The Vice President, Mr Paa Kwesi Bekoe Amissah-Arthur on Saturday called on tertiary institutions to promote and market their capabilities to the wider society to generate more income.
He said GETFund together with the annual budgetary allocations to the educational sector was still not enough to address the numerous problems facing the sector hence the need for them to market their potential.
Mr Amissah-Arthur, who made the observation at the 10th congregation of the Cape Coast Polytechnic, said the time has come for tertiary institutions to be more proactive, business-minded and aggressive in promoting and marketing their capabilities to the public as well as the private sector to generate income.
A total of 1,233 students made up of the 2010, 2011 and 2013 batches of students graduated with Bachelor of Technology degree, Higher National Diplomas (HND) and Executive certificate in Banking.
Out of the number 116 were awarded Bachelor of Technology degrees, with 26 attaining first class honours, 1,020 received HND with 98 receiving Executive Certificates in banking operation.

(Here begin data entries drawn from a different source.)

(** X17: [_get_connection_details] never changes the object, the files, the
    environment or the error stream.  It asks the provisioning tool at most
    once, for the head node of the object's config file, and only when the
    object is ready and both [auth] entries are there.  What it returns has
    port 22, the two [auth] entries of the config, and the address the tool
    gave. *)
Theorem connection_details_effects (c : RayCluster) (w : World Cloud) :
  let res := _get_connection_details (c, w) in
  let w' := snd (snd res) in
  fst (snd res) = c /\
  files w' = files w /\ dirs w' = dirs w /\ environ w' = environ w /\
  stderr w' = stderr w /\ cloud w' = cloud w /\
  gateway_calls w'
  = (if ready c
     then match getitem2 (config c) "auth" "ssh_user",
                getitem2 (config c) "auth" "ssh_private_key" with
          | inr _, inr _ => (gateway_calls w ++ [HeadNodeIp (config_file c)])%list
          | _, _ => gateway_calls w
          end
     else gateway_calls w) /\
  (forall d, fst res = inr d ->
     ready c = true /\ port d = 22 /\
     getitem2 (config c) "auth" "ssh_user" = inr (user_name d) /\
     getitem2 (config c) "auth" "ssh_private_key" = inr (key_file d) /\
     get_head_node_ip (config_file c) (files w) (cloud w) = inr (address d)).
Proof.
  unfold_details. destruct (ready c); simpl; [|by repeat split].
  destruct (getitem2 (config c) "auth" "ssh_user") as [e|user]; simpl;
    [by repeat split|].
  destruct (getitem2 (config c) "auth" "ssh_private_key") as [e|key]; simpl;
    [by repeat split|].
  destruct (get_head_node_ip (config_file c) (files w) (cloud w)) as [e|addr];
    simpl; repeat split; try done; by simplify_eq/=.
Qed.

End Bodies.

Lemma destroy_then_details_refused_witness :
  fst (@_get_connection_details unit Demo.healthy_tool
         (snd (@__destroy unit Demo.libraries Demo.healthy_tool
                 (set_ready true Demo.cluster, Demo.saved_world))))
  = inl not_ready_error.
Proof.
  rewrite (@destroy_then_details_refused unit Demo.libraries Demo.healthy_tool
             (set_ready true Demo.cluster) (Demo.saved_world)); reflexivity.
Defined.

Lemma spawn_body_then_details_witness :
  fst (@_get_connection_details unit Demo.healthy_tool
         (snd (@__spawn unit Demo.libraries Demo.healthy_tool
                 (Demo.cluster, Demo.saved_world))))
  = inr (mkConnectionDetails (YStr "ubuntu") (YStr "~/.ssh/modin.pem")
           "10.0.0.1" 22).
Proof.
  apply (@spawn_body_then_details unit Demo.libraries Demo.healthy_tool
           Demo.cluster (Demo.saved_world) (files (Demo.saved_world)) tt
           "cluster_name: modin-cluster" Demo.template).
  - reflexivity.
  - vm_compute. reflexivity.
  - reflexivity.
  - reflexivity.
  - reflexivity.
  - reflexivity.
Defined.

Lemma connection_details_without_key_witness :
  @_get_connection_details unit Demo.healthy_tool
    (set_ready true
       (set_config (YDict [("auth", YDict [("ssh_user", YStr "modin")])])
          Demo.cluster), Demo.world)
  = (inl (KeyError "ssh_private_key"),
     (set_ready true
        (set_config (YDict [("auth", YDict [("ssh_user", YStr "modin")])])
           Demo.cluster), Demo.world)).
Proof.
  apply (@connection_details_without_key unit Demo.healthy_tool _ Demo.world
           [("auth", YDict [("ssh_user", YStr "modin")])]
           [("ssh_user", YStr "modin")] (YStr "modin"));
    reflexivity.
Defined.

(** *** Threads and tasks over time *)

Section Tasks.
Context {Cloud : Type}.
Context {libs : Libraries} {tool : Autoscaler Cloud}.

Lemma tasks_kept_refl (c : RayCluster) (w : World Cloud) : tasks_kept c w c w.
Proof. repeat split; eauto. Qed.

Lemma tasks_kept_same (c : RayCluster) (w w' : World Cloud) :
  threads_created w' = threads_created w -> tasks_kept c w c w'.
Proof. intros H. unfold tasks_kept. rewrite H. repeat split; eauto. Qed.

Lemma tasks_kept_trans c1 (w1 : World Cloud) c2 w2 c3 w3 :
  tasks_kept c1 w1 c2 w2 -> tasks_kept c2 w2 c3 w3 -> tasks_kept c1 w1 c3 w3.
Proof.
  intros (Hn & Ht & Hs) (Hn' & Ht' & Hs'). repeat split.
  - lia.
  - intros r t H. destruct (Ht r t H) as (t1 & H1 & Hi & Htg).
    destruct (Ht' r t1 H1) as (t2 & H2 & Hi' & Htg').
    exists t2. repeat split; congruence.
  - intros r H. by apply Hs', Hs.
Qed.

The Vice President noted that many of the Polytechnics provide services like mechanical workshops that could be turned into goldmines when properly managed and commercialised to help bring in substantial revenues.
He assured Ghanaians of Government’s continued commitment to education and will ensure the fair distribution of educational resources and asked that the limited resources provided to the various institutions should be put to good use.
He reiterated calls to all stakeholders including alumni associations to play major roles as development partners by providing equipment and infrastructural needs of their alma-mater to complement Government’s effort.
The Vice President expressed delight that the first three batches of degree students who offered the Bachelor of Technology programme were graduating and called on the management of the Polytechnic to introduce more of such programmes to suit the needs of the nation’s industries.
To the graduates he urged them to eschew corrupt practices and endeavour to expose those who engage in such practices for government to mobilize more funds for national development.
Mrs Emelia Aning, Chairman of the Cape Coast Polytechnic Council, commended government for it support towards the development of Polytechnic education.
She said equipping the school’s laboratories with modern equipment was its major challenge and appealed to government to increase its funding to the polytechnics to enable them achieve its goals.
The Rector of the Polytechnic, Dr Lawrence Atepor, also commended Government for its support and asked that the number of scholarships granted each year to polytechnic staff who wish to improve their competencies be increased.
He said the Polytechnic has been able to complete four-story eight-unit block of flats to house staff whilst its clinic has been renovated and elevated to the status of a health post to provide health care services to the polytechnic community.
Dr Atepor, however, noted that the Polytechnic is facing a number of challenges particularly in the area of hostels for students as 90 per cent of it’s student population are without residential accommodation.
He said other facilities needed by the institution include a sports stadium, a computer laboratory, vehicles and an auditorium.